キャッチボールも碌にした事の無い運動音痴の僕にしては奇跡の一撃って事になるかな?今日の運はこれで使い果たしたかも・・・
「はっ、気配が減りました!旦那さま、仕留められたのですか?」
「かおるんし・・・いや大上さんに貼ってくれてた貴女のお札の効力の残滓のおかげで中ボスが一つ潰せましたよ。
後は、さっきの札で弱らせた中ボスと奥で様子を見ているみたいな大ボスだけですよ」
「でも残りの札は虎の子の封印符が1枚と自作の除霊符が1枚しか御座いませんよ。
先程の除霊符で仕留めそこないましたのが残念でなりません」
いやいや、やりようはあるから。それからさっき使ったのは購買部の奴だったんでしょ?そんなのより自作の札の方が出来はいいんだから。
「中ボスが戻ってくる前に狐塚さんの作った札を1枚頂けますか?」
「私の札が欲しいだなんて♡私の愛ならいつでも差し上げられますのよ?」
・・・この人に妙な事吹き込んだ奴出てこい。
この修羅場で寝言をほざく陰陽師(仮)を元に戻しやがれ!
・・・などと声を出す余裕もなく、葛葉嬢から半ば力づくのようにして金剛符を手に入れて拳大の石を拾うと徐に札を貼り呪文を唱える。
「凭流勅使居呀破屠狗」
札が光るのを確認してから石をカオルン少年に渡す。
「さっき・・狐塚さんが・・・札を・投げてた・・ところは・・・覚えて・いますか?」
カオルン少年は(もう修正するのを諦めましたよ)僕の目を見て頷く。
気合の入った強い視線が僕の心臓を縮み上がらせてくれる。
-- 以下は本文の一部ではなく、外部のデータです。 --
(** [syncpass] and [txg] are [spa_sync_pass(spa)] and [dmu_tx_get_txg(tx)]. *)
Definition space_map_sync (sm : space_map) (maptype : Z) (smo : space_map_obj) (os : objset)
    (syncpass txg : Z) : outcome (space_map * space_map_obj * objset) :=
  if sm_space sm =? 0 then Ok (sm, smo, os)
  else
    let alloc := if maptype =? SM_ALLOC then u64 (smo_alloc smo + sm_space sm)
                 else u64 (smo_alloc smo - sm_space sm) in
    let bufsize := Z.min (u64 ((8 + ot_numnodes (sm_root sm)) * 8)) (Z.shiftl 1 SPACE_MAP_BLOCKSHIFT) in
    buf ← wr (replicate (Z.to_nat (bufsize / 8)) 0) 0 (debug_entry maptype syncpass txg);
    '(l, t) ← ot_drain (sm_root sm);
    '(space, st) ← put_segs (smo_object smo) bufsize maptype sm l (sm_space sm)
                     (SyncState os (smo_objsize smo) buf 1);
    let st :=
      if negb (st_entry st =? 0) then
        let size := st_entry st * 8 in
        SyncState (dmu_write (st_os st) (smo_object smo) (st_objsize st) size (st_buf st))
          (u64 (st_objsize st + size)) (st_buf st) (st_entry st)
      else st in
    _ ← verify (space =? 0);
    Ok (set_root sm t space, Smo (smo_object smo) (st_objsize st) alloc, st_os st).

Definition space_map_truncate (smo : space_map_obj) (os : objset) : outcome (space_map_obj * objset) :=
  match dmu_free_range os (smo_object smo) 0 (2 ^ 64 - 1) with
  | None => Err Panic
  | Some os' => Ok (Smo (smo_object smo) 0 0, os')
  end.

(** ** The output stream

    [ws] has been put since the object had [n0] words: a part of it is in the
    object and the rest in the buffer. *)
Definition stream (os0 : objset) (obj : Z) (n0 N : nat) (st : sync_state) (ws : list Z) : Prop :=
  exists fl pend, ws = fl ++ pend /\ st_objsize st = 8 * Z.of_nat (n0 + length fl) /\
    take (n0 + length fl) (dmu_words (st_os st) obj) = take n0 (dmu_words os0 obj) ++ fl /\
    (n0 + length fl <= length (dmu_words (st_os st) obj))%nat /\
    st_entry st = zlen pend /\ take (length pend) (st_buf st) = pend /\
    length (st_buf st) = N /\ (length pend <= N)%nat /\
    (forall obj', obj' <> obj -> dmu_words (st_os st) obj' = dmu_words os0 obj').

Lemma take_app_drop {A} (i : nat) (l ws : list A) :
  (i <= length l)%nat -> take (i + length ws) (take i l ++ ws ++ drop (i + length ws) l) = take i l ++ ws.
Proof.
  intros Hi. rewrite app_assoc. apply take_app_length'. rewrite length_app, length_take. lia.
Qed.

(** Writing out the first [length pend] words of the buffer. *)
Lemma stream_flush os0 obj n0 os objsize buf fl pend :
  objsize = 8 * Z.of_nat (n0 + length fl) ->
  take (n0 + length fl) (dmu_words os obj) = take n0 (dmu_words os0 obj) ++ fl ->
  (n0 + length fl <= length (dmu_words os obj))%nat -> take (length pend) buf = pend ->
  (length pend <= length buf)%nat ->
  let os' := dmu_write os obj objsize (8 * zlen pend) buf in
  take (n0 + length (fl ++ pend)) (dmu_words os' obj) = take n0 (dmu_words os0 obj) ++ fl ++ pend /\
  (n0 + length (fl ++ pend) <= length (dmu_words os' obj))%nat.
Proof.
  intros -> Ht Hl Hp Hb os'. subst os'. rewrite dmu_write_spec by done.
  rewrite length_app, Nat.add_assoc, take_app_drop, Ht, app_assoc by done. split; [done|].
  rewrite !length_app, length_drop. apply (f_equal length) in Ht. rewrite length_app, length_take in Ht. lia.
Qed.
その目は敵を射殺せると僕は思うよ。
「では、・・僕の・・合図で・・・同じ・・場所に・・・この・・石を・・投げて・貰える・・かい?」
カオルン少年はギラギラした目で僕を見つめて不敵な笑いを浮かべながら頷いてくれた。
昔の野球漫画じゃないんだから目の中の闘志で僕を焼き殺そうとするのは止めてくれ。
最後の山伏が、さっき札を投げつけられて痛い目に遭った場所を避けるように大回りして葛葉嬢の右手に出てこようとしている。落ち武者もそれに合わせて正面から押し出してくるな・・・よし今だ!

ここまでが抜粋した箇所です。